◆ TASK ITEM ◆
Write out every line from the listing below where the string "kstate" is found.

◆ MATERIAL SUPPLIED ◆
(* ===== verification/Exec.v ===== *)
(** * Running a program ([exec.c], [loaduvm] of [vm.c], [sys_exec] of
    [sysfile.c])

    [exec] takes the path and the arguments as strings with their terminating
    0, the array [argv] being these strings followed by a null pointer. *)
From Stdlib Require Import ZArith Lia.
From stdpp Require Import base list gmap strings.
From S2P Require Import Prelude Params Mmu Bytes Cstring Spinlock Proc Sched SchedInv Kern Sleeplock FsData Bio Log Demo Kalloc Fs Pipe Vm File Life Syscall.
#[local] Open Scope Z_scope.
#[local] Open Scope kernel_scope.

(** [elf.h] *)
Abbreviation ELF_MAGIC := 0x464C457F%Z.
Abbreviation ELF_PROG_LOAD := 1%Z.
Definition ELFHDR_SIZE : Z := 52.
Definition PROGHDR_SIZE : Z := 32.
Record elfhdr := mkelf { elf_magic : Z; elf_entry : Z; elf_phoff : Z; elf_phnum : Z }.
Definition elf_decode (d : list Z) : elfhdr := mkelf (get32 d 0) (get32 d 24) (get32 d 28) (get16 d 44).
Record proghdr := mkph { ph_type : Z; ph_off : Z; ph_vaddr : Z; ph_filesz : Z; ph_memsz : Z }.
Definition ph_decode (d : list Z) : proghdr :=
  mkph (get32 d 0) (get32 d 4) (get32 d 8) (get32 d 16) (get32 d 20).

(** What follows the last slash of a path. *)
Fixpoint after_slash (last s : list Z) : list Z :=
  match s with
  | [] => last
  | c :: s => if c =? 0 then last else after_slash (if c =? 47 then s else last) s
  end.

(** The words [exec] leaves on the new stack, [argc] and the pointers to the
    arguments among them. *)
Definition stack_words (args : list Z) (sp : Z) : list Z :=
  [0xffffffff; Z.of_nat (length args); u32 (sp - (Z.of_nat (length args) + 1) * 4)] ++ args ++ [0].
Definition words_bytes (l : list Z) : list Z := put_words (replicate (4 * length l) 0) 0 l.

Section calls.
Context `{Layout} {E : Type} `{Sub E fsstate} `{Sub E kmem} `{Sub E filest} `{DevSw (kstate E)}.
Abbreviation K := (kstate E).

Definition loaduvm (pgdir addr : Z) (ip : nat) (offset sz : Z) : M K Z :=
  if negb (addr mod PGSIZE =? 0) then panic "loaduvm: addr must be page aligned"
  else
    r <~ for_until (seq 0 (page_count 0 sz)) (fun k =>
      let i := PGSIZE * Z.of_nat k in
      r <~ walkpgdir pgdir (u32 (addr + i)) false;
      match r with
      | None => panic "loaduvm: address should exist"
      | Some pte =>
          e <~ load_pte pte;
          let pa := P2V (PTE_ADDR e) in
          let n := if sz - i <? PGSIZE then sz - i else PGSIZE in
          r <~ readi ip (u32 (offset + i)) n;
          d <~ page_at pa;
          set_page pa (splice d 0 (snd r)) ;;;
          ret (if negb (fst r =? n) then Some (-1) else None)
      end);
    ret (default 0 r).

(** The loop over the program headers: the size of the image, [None] for
    [goto bad]. *)
Definition load_segments (pgdir : Z) (ip : nat) (elf : elfhdr) : M K (option Z) :=
  loop (Z.to_nat (elf_phnum elf) + 1) (fun '(i, off, sz) =>
    if i <? elf_phnum elf then
      r <~ readi ip off PROGHDR_SIZE;
      if negb (fst r =? PROGHDR_SIZE) then ret (inr None)
      else
        let ph := ph_decode (snd r) in
        let next sz := inl (i + 1, u32 (off + PROGHDR_SIZE), sz) in
        if negb (ph_type ph =? ELF_PROG_LOAD) then ret (next sz)
        else if ph_memsz ph <? ph_filesz ph then ret (inr None)
        else if u32 (ph_vaddr ph + ph_memsz ph) <? ph_vaddr ph then ret (inr None)
        else
          sz <~ allocuvm pgdir sz (u32 (ph_vaddr ph + ph_memsz ph));
          if sz =? 0 then ret (inr None)
          else if negb (ph_vaddr ph mod PGSIZE =? 0) then ret (inr None)
          else
            r <~ loaduvm pgdir (ph_vaddr ph) ip (ph_off ph) (ph_filesz ph);
            ret (if r <? 0 then inr None else next sz)
    else ret (inr (Some sz))) (0, elf_phoff elf, 0).

(** The strings on the new stack: their addresses and the stack pointer. *)
Definition push_args (pgdir : Z) (argv : list (list Z)) (sp : Z) : M K (option (list Z * Z)) :=
  loop (length argv + 1) (fun '(rest, args, sp) =>
    match rest with
    | [] => ret (inr (Some (args, sp)))
    | a :: rest =>
        if (MAXARG <=? length args)%nat then ret (inr None)
        else
          n <~ of_option (Undef "strlen") (strlen a);
          let sp := Z.land (u32 (sp - (n + 1))) (u32 (Z.lnot 3)) in
          r <~ copyout pgdir sp a (n + 1);
          ret (if r <? 0 then inr None else inl (rest, args ++ [sp], sp))
    end) (argv, [], sp).

(** [bad]: with the inode while it is locked. *)
Definition exec_bad (pgdir : Z) (ip : option nat) : M K Z :=
  (if pgdir =? 0 then ret tt else freevm pgdir) ;;;
  match ip with
  | Some ip => iunlockput ip ;;; end_op
  | None => ret tt
  end ;;;
  ret (-1).

(** The new stack and the switch to the new image. *)
Definition exec_commit (pgdir sz entry : Z) (path : list Z) (argv : list (list Z)) : M K Z :=
  let sz := PGROUNDUP sz in
  sz <~ allocuvm pgdir sz (u32 (sz + 2 * PGSIZE));
  if sz =? 0 then exec_bad pgdir None
  else
    clearpteu pgdir (u32 (sz - 2 * PGSIZE)) ;;;
    o <~ push_args pgdir argv sz;
    match o with
    | None => exec_bad pgdir None
    | Some (args, sp) =>
        let ustack := stack_words args sp in
        let n := 4 * Z.of_nat (length ustack) in
        let sp := u32 (sp - n) in
        r <~ copyout pgdir sp (words_bytes ustack) n;
        if r <? 0 then exec_bad pgdir None
        else
          cur <~ curproc;
          copy_name cur (after_slash path path) ;;;
          p <~ proc_at cur;
          let oldpgdir := Proc.pgdir p in
          upd_proc cur (fun p => p <| Proc.pgdir := pgdir |> <| Proc.sz := sz |> <| Proc.ustack := sz |>
                                   <| tf := (tf p) <| eip := entry |> <| esp := sp |> |>) ;;;
          switchuvm (Some cur) ;;;
          freevm oldpgdir ;;;
          ret 0
    end.

Definition exec (path : list Z) (argv : list (list Z)) : M K Z :=
  begin_op ;;;
  o <~ namei path;
  match o with
  | None => end_op ;;; ret (-1)
  | Some ip =>
      ilock (Some ip) ;;;
      r <~ readi ip 0 ELFHDR_SIZE;
      let elf := elf_decode (snd r) in
      if negb (fst r =? ELFHDR_SIZE) then exec_bad 0 (Some ip)
      else if negb (elf_magic elf =? ELF_MAGIC) then exec_bad 0 (Some ip)
      else
        pgdir <~ setupkvm;
        if pgdir =? 0 then exec_bad 0 (Some ip)
        else
          o <~ load_segments pgdir ip elf;
          match o with
          | None => exec_bad pgdir (Some ip)
          | Some sz =>
              iunlockput ip ;;;
              end_op ;;;
              exec_commit pgdir sz (elf_entry elf) path argv
          end
  end.

(** The arguments [uargv] points to: at most [MAXARG - 1]. *)
Definition fetch_argv (uargv : Z) : M K (option (list (list Z))) :=
  loop (MAXARG + 1) (fun '(i, argv) =>
    if Z.of_nat MAXARG <=? i then ret (inr None)
    else
      o <~ fetchint (u32 (uargv + 4 * i));
      match o with
      | None => ret (inr None)
      | Some uarg =>
          if uarg =? 0 then ret (inr (Some argv))
          else
            o <~ fetchstr (u32 uarg);
            ret match o with None => inr None | Some s => inl (i + 1, argv ++ [s]) end
      end) (0, []).

Definition sys_exec : M K Z :=
  or_fail (argstr 0) (fun path =>
  or_fail (argint 1) (fun uargv =>
  or_fail (fetch_argv (u32 uargv)) (fun argv =>
    exec path argv))).
End calls.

◆ EXERCISE RESPONSE ◆
Context `{Layout} {E : Type} `{Sub E fsstate} `{Sub E kmem} `{Sub E filest} `{DevSw (kstate E)}.
Abbreviation K := (kstate E).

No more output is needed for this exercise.